Phenytoin: an evaluation of several potential teratogenic mechanisms.

The effect of pharmacological doses of phenytoin (DPH) administered for a maximum of 28 days was studied in pregnant and nonpregnant rats as well as in 14- and 21-day fetuses. The following parameters were monitored in the adult rats: maximal electroshock seizures, serum DPH and folate, liver microsomal P-450, and 14C-DPH tissue distribution. 14C-DPH distribution was also evaluated in fetal tissues. Pregnant animals demonstrated an increase in anticonvulsant activity as well as increased serum concentrations of DPH throughout pregnancy and on the 7th post-partum day. Brain concentrations of DPH increased during pregnancy but had returned to the values in the nonpregnant group at the 7th post-partum day. Liver microsomal P-450 was decreased in pregnant animals receiving DPH at days 7 and 14 of pregnancy.

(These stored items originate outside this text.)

(* ===== verification/Network.v ===== *)
(** * The network (machine/network.cc) and the messages of the post office (network/post.h)

    Packets go over a host socket as buffers of [MaxWireSize] bytes. The socket's side is
    in the record: what arrives on it and when, and what has been sent. *)
From Stdlib Require Export QArith.
From S2P Require Import Prelude Words Interrupt.
#[global] Open Scope Z_scope.

Definition MaxWireSize : Z := 64.
Definition sizeof_PacketHeader : Z := 12.
Definition MaxPacketSize : Z := MaxWireSize - sizeof_PacketHeader.
Definition sizeof_MailHeader : Z := 12.
Definition MaxMailSize : Z := MaxPacketSize - sizeof_MailHeader.

(** class PacketHeader and class MailHeader: two [int] addresses and an unsigned length. *)
Record Header := mkHeader { to : Z; from : Z; length_ : Z }.

Definition header_bytes (h : Header) : list Z :=
  int_bytes (to h) ++ int_bytes (from h) ++ int_bytes (length_ h).
Definition header_of (b : list Z) : Header :=
  mkHeader (bytes_int (take 4 b)) (bytes_int (take 4 (drop 4 b))) (bytes_uint (take 4 (drop 8 b))).

Definition header_wf (h : Header) : Prop :=
  is_int32 (to h) ∧ is_int32 (from h) ∧ is_uint32 (length_ h).

(** [bcopy(src, dst + at, n)] *)
Definition bcopy (src : list Z) (n : Z) (dst : list Z) (at_ : Z) : res (list Z) :=
  if bool_decide (n ≤ Z.of_nat (length src) ∧ at_ + n ≤ Z.of_nat (length dst)) then
    Ok (take (Z.to_nat at_) dst ++ take (Z.to_nat n) src ++ drop (Z.to_nat (at_ + n)) dst)
  else Fail MemoryFault.

Record Network := mkNetwork {
  ident : Z;
  chanceToWork : Q;
  sendBusy : bool;
  inHdr : Header;
  inbox : list Z;
  arriving : list (Z * list Z);    (** when, and the buffer *)
  sent : list (Z * list Z) }.      (** the address in the socket name, and the buffer *)

Section Network.
Context {H : Type} (NetworkReadPoll NetworkSendDone : H).

(** Network::Network; the inbox and the addresses of [inHdr] are what [new] left. *)
Definition new_Network (addr : Z) (reliability : Q) (garbage : list Z) (a b : Z) (arr : list (Z * list Z))
    : Network * list (act H) :=
  let chance := if Qle_bool 0 reliability then
                  if Qle_bool reliability 1 then reliability else 1%Q
                else 0%Q in
  (mkNetwork addr chance false (mkHeader a b 0) garbage arr [],
   [ASchedule NetworkReadPoll NetworkTime NetworkRecvInt]).

Definition PollSocket (now : Z) (n : Network) : bool :=
  match arriving n with (t, _) :: _ => t <=? now | [] => false end.

(** Network::CheckPktAvail; the boolean is whether [readHandler] is called. *)
Definition CheckPktAvail (now : Z) (n : Network) : res (Network * bool * list (act H)) :=
  let again := ASchedule NetworkReadPoll NetworkTime NetworkRecvInt in
  if negb (length_ (inHdr n) =? 0) then Ok (n, false, [again])
  else if negb (PollSocket now n) then Ok (n, false, [again])
  else
    match arriving n with
    | [] => Ok (n, false, [again])
    | (_, buffer) :: l =>
        let? _ := ASSERT (Z.of_nat (length buffer) =? MaxWireSize) in
        let h := header_of buffer in
        let? _ := ASSERT ((to h =? ident n) && (length_ h <=? MaxPacketSize)) in
        let? box := bcopy (drop (Z.to_nat sizeof_PacketHeader) buffer) (length_ h) (inbox n) 0 in
        Ok (mkNetwork (ident n) (chanceToWork n) (sendBusy n) h box l (sent n), true,
            [again; ACount PacketsRecvd])
    end.

(** Network::SendDone; [writeHandler] is called. *)
Definition SendDone (n : Network) : Network * list (act H) :=
  (mkNetwork (ident n) (chanceToWork n) false (inHdr n) (inbox n) (arriving n) (sent n),
   [ACount PacketsSent]).

(** Network::Send; [rnd] is what [Random()] returns, [garbage] the new buffer. *)
Definition Send (hdr : Header) (data garbage : list Z) (rnd : Z) (n : Network)
    : res (Network * list (act H)) :=
  let? _ := ASSERT (negb (sendBusy n) && (length_ hdr >? 0) && (length_ hdr <=? MaxPacketSize) &&
                    (from hdr =? ident n)) in
  (* sendBusy is never set *)
  let acts := [ASchedule NetworkSendDone NetworkTime NetworkSendInt] in
  if Qle_bool (chanceToWork n * 100)%Q (inject_Z (rnd mod 100)) then Ok (n, acts)
  else
    let buffer := header_bytes hdr ++ drop (Z.to_nat sizeof_PacketHeader) garbage in
    let? buffer := bcopy data (length_ hdr) buffer sizeof_PacketHeader in
    Ok (mkNetwork (ident n) (chanceToWork n) (sendBusy n) (inHdr n) (inbox n) (arriving n)
          (sent n ++ [(to hdr, buffer)]), acts).

(** Network::Receive *)
Definition Receive (data : list Z) (n : Network) : res (Header * list Z * Network) :=
  let hdr := inHdr n in
  let n' := mkNetwork (ident n) (chanceToWork n) (sendBusy n) (mkHeader (to hdr) (from hdr) 0)
              (inbox n) (arriving n) (sent n) in
  if length_ hdr =? 0 then Ok (hdr, data, n')
  else let? data := bcopy (inbox n) (length_ hdr) data 0 in Ok (hdr, data, n').
End Network.

(** ** Facts *)

Lemma length_header_bytes h : length (header_bytes h) = 12%nat.
Proof. unfold header_bytes. rewrite !length_app. unfold int_bytes. by rewrite !length_le_bytes. Qed.

Lemma header_of_bytes h rest : header_wf h → header_of (header_bytes h ++ rest) = h.
Proof.
  intros (Ht & Hf & Hl). unfold header_of, header_bytes.
  assert (H4 : ∀ z, length (int_bytes z) = 4%nat) by (intros z; apply length_le_bytes).
  rewrite <- !app_assoc.
  rewrite (take_app_length' (int_bytes (to h))) by by rewrite H4.
  rewrite (drop_app_length' (int_bytes (to h))) by by rewrite H4.
  rewrite (take_app_length' (int_bytes (from h))) by by rewrite H4.
  replace (drop 8 _) with (int_bytes (length_ h) ++ rest).
  - rewrite take_app_length' by by rewrite H4.
    rewrite !bytes_int_bytes, bytes_uint_bytes by done. by destruct h.
  - rewrite app_assoc, drop_app_length' by (rewrite length_app, !H4; lia). done.
Qed.

Lemma bcopy_ok src n dst at_ :
  0 ≤ n ≤ Z.of_nat (length src) → 0 ≤ at_ → at_ + n ≤ Z.of_nat (length dst) →
  ∃ r, bcopy src n dst at_ = Ok r ∧ length r = length dst ∧
    take (Z.to_nat n) (drop (Z.to_nat at_) r) = take (Z.to_nat n) src ∧
    take (Z.to_nat at_) r = take (Z.to_nat at_) dst.
Proof.
  intros Hs Ha Hd. unfold bcopy. rewrite bool_decide_true by lia. eexists. split; [reflexivity|].
  assert (H1 : length (take (Z.to_nat at_) dst) = Z.to_nat at_) by (rewrite length_take; lia).
  assert (H2 : length (take (Z.to_nat n) src) = Z.to_nat n) by (rewrite length_take; lia).
  split; [|split].
  - rewrite !length_app, H1, H2, length_drop. lia.
  - rewrite drop_app_length' by done. by rewrite take_app_length'.
  - by rewrite take_app_length'.
Qed.

Section Facts.
Context {H : Type} (NetworkReadPoll NetworkSendDone : H).

(** What is on its way to this machine, as other machines send it. *)
Definition packet_ok (id : Z) (p : Z * list Z) : Prop :=
  Z.of_nat (length p.2) = MaxWireSize ∧ to (header_of p.2) = id ∧
  0 ≤ length_ (header_of p.2) ≤ MaxPacketSize.

Record network_wf (n : Network) : Prop := {
  nw_inbox : Z.of_nat (length (inbox n)) = MaxPacketSize;
  nw_hdr : 0 ≤ length_ (inHdr n) ≤ MaxPacketSize;
  nw_arriving : Forall (packet_ok (ident n)) (arriving n);
}.

Lemma CheckPktAvail_ok now n :
  network_wf n → ∃ n' b acts, CheckPktAvail NetworkReadPoll now n = Ok (n', b, acts) ∧
    network_wf n' ∧ Forall act_ok acts.
Proof.
  intros Hw. pose proof Hw as [Hi Hh Ha]. unfold CheckPktAvail.
  assert (Hact : Forall act_ok [ASchedule NetworkReadPoll NetworkTime NetworkRecvInt]) by (repeat constructor).
  destruct (negb (length_ (inHdr n) =? 0)); [by eauto 10|].
  destruct (negb (PollSocket now n)); [by eauto 10|].
  destruct (arriving n) as [|[t b] l]; [by eauto 10|].
  apply Forall_cons in Ha as [ (H1 & H2 & H3) Hl]. cbn [snd] in *.
  rewrite H1, Z.eqb_refl. cbn [ASSERT res_bind]. rewrite H2, Z.eqb_refl, (proj2 (Z.leb_le _ _)) by lia.
  cbn [andb ASSERT res_bind].
  unfold MaxPacketSize, MaxWireSize, sizeof_PacketHeader in *.
  destruct (bcopy_ok (drop (Z.to_nat 12) b) (length_ (header_of b)) (inbox n) 0) as (r & -> & Hr & _);
    [rewrite length_drop; lia|lia|lia|]. cbn [res_bind].
  eexists _, _, _. split; [reflexivity|]. split; [|repeat constructor].
  split; cbn [inbox inHdr arriving ident]; unfold MaxPacketSize, MaxWireSize, sizeof_PacketHeader; [lia|lia|done].
Qed.

(** What Send puts on the socket, delivered at the address it names, is the packet. *)
Lemma sent_is_received n m hdr data garbage rnd t now :
  header_wf hdr → 0 < length_ hdr ≤ MaxPacketSize → from hdr = ident n → sendBusy n = false →
  length_ hdr ≤ Z.of_nat (length data) → Z.of_nat (length garbage) = MaxWireSize →
  Qle_bool (chanceToWork n * 100) (inject_Z (rnd mod 100)) = false →
  network_wf m → to hdr = ident m → length_ (inHdr m) = 0 → t ≤ now →
  ∃ n' acts b, Send NetworkSendDone hdr data garbage rnd n = Ok (n', acts) ∧ sent n' = sent n ++ [(to hdr, b)] ∧
    ∀ l buf, arriving m = (t, b) :: l → Z.of_nat (length buf) = MaxPacketSize →
    ∃ m' r m'', CheckPktAvail NetworkReadPoll now m =
        Ok (m', true, [ASchedule NetworkReadPoll NetworkTime NetworkRecvInt; ACount PacketsRecvd]) ∧
      Receive buf m' = Ok (hdr, r, m'') ∧
      take (Z.to_nat (length_ hdr)) r = take (Z.to_nat (length_ hdr)) data ∧ length_ (inHdr m'') = 0.
Proof.
  intros Hwf Hl Hfr Hb Hd Hg Hq [Hi Hh Ha] Hto Hz Ht. unfold MaxPacketSize, MaxWireSize, sizeof_PacketHeader in *.
  unfold Send. rewrite Hb, Hfr, Z.eqb_refl, (proj2 (Z.leb_le (length_ hdr) _)), (proj2 (Z.gtb_lt (length_ hdr) 0))
    by (unfold MaxPacketSize, MaxWireSize, sizeof_PacketHeader; lia).
  cbn [negb andb ASSERT res_bind]. rewrite Hq. change sizeof_PacketHeader with 12.
  assert (Hlen : Z.of_nat (length (header_bytes hdr ++ drop (Z.to_nat 12) garbage)) = 64).
  { rewrite length_app, length_header_bytes, length_drop. lia. }
  destruct (bcopy_ok data (length_ hdr) (header_bytes hdr ++ drop (Z.to_nat 12) garbage) 12)
    as (b & -> & Hlb & Hb1 & Hb2); [lia..|]. cbn [res_bind].
  eexists _, _, b. split; [reflexivity|]. split; [done|]. intros l buf Harr Hbuf.
  assert (Hhdr : header_of b = hdr).
  { rewrite <- (take_drop (Z.to_nat 12) b), Hb2, take_app_length' by by rewrite length_header_bytes.
    by apply header_of_bytes. }
  unfold CheckPktAvail, PollSocket. rewrite Hz, Harr, (proj2 (Z.leb_le _ _) Ht). cbn [Z.eqb negb].
  rewrite Hlb, Hlen, Hhdr, Hto, !Z.eqb_refl. cbn [Z.eqb Pos.eqb MaxWireSize ASSERT res_bind].
  unfold MaxPacketSize, MaxWireSize. change sizeof_PacketHeader with 12.
  rewrite (proj2 (Z.leb_le _ _)) by lia. cbn [andb ASSERT res_bind].
  destruct (bcopy_ok (drop (Z.to_nat 12) b) (length_ hdr) (inbox m) 0) as (box & -> & Hbl & Hbx & _);
    [rewrite length_drop; lia|lia|lia|]. cbn [res_bind].
  destruct (bcopy_ok box (length_ hdr) buf 0) as (r & Er & _ & Hr & _); [lia..|].
  eexists _, _, _. split; [reflexivity|]. unfold Receive. cbn [inHdr inbox].
  rewrite (proj2 (Z.eqb_neq (length_ hdr) 0)) by lia. rewrite Er. cbn [res_bind].
  split; [reflexivity|]. split; [|done].
  rewrite Z2Nat.inj_0, drop_0 in Hr, Hbx. by rewrite Hr, Hbx, Hb1.
Qed.

(** [sendBusy] never guards anything: two packets in a row are sent without waiting. *)
Lemma Send_again hdr data garbage rnd n n1 acts :
  Send NetworkSendDone hdr data garbage rnd n = Ok (n1, acts) → sendBusy n1 = sendBusy n.
Proof.
  unfold Send. intros (u & _ & E)%res_bind_Ok_inv. destruct (Qle_bool _ _); [by injection E as <- <-|].
  apply res_bind_Ok_inv in E as (b & _ & E). by injection E as <- <-.
Qed.
End Facts.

Serum folate also decreased at day 14 of pregnancy in animals receiving DPH. Fetal tissue binding of DPH appeared to be related to serum concentrations of the drug at day 14. Teratogenic effects of DPH could be related to the increased serum and tissue concentrations of the drug observed during pregnancy as well as its effect on serum folate at day 14 of gestation.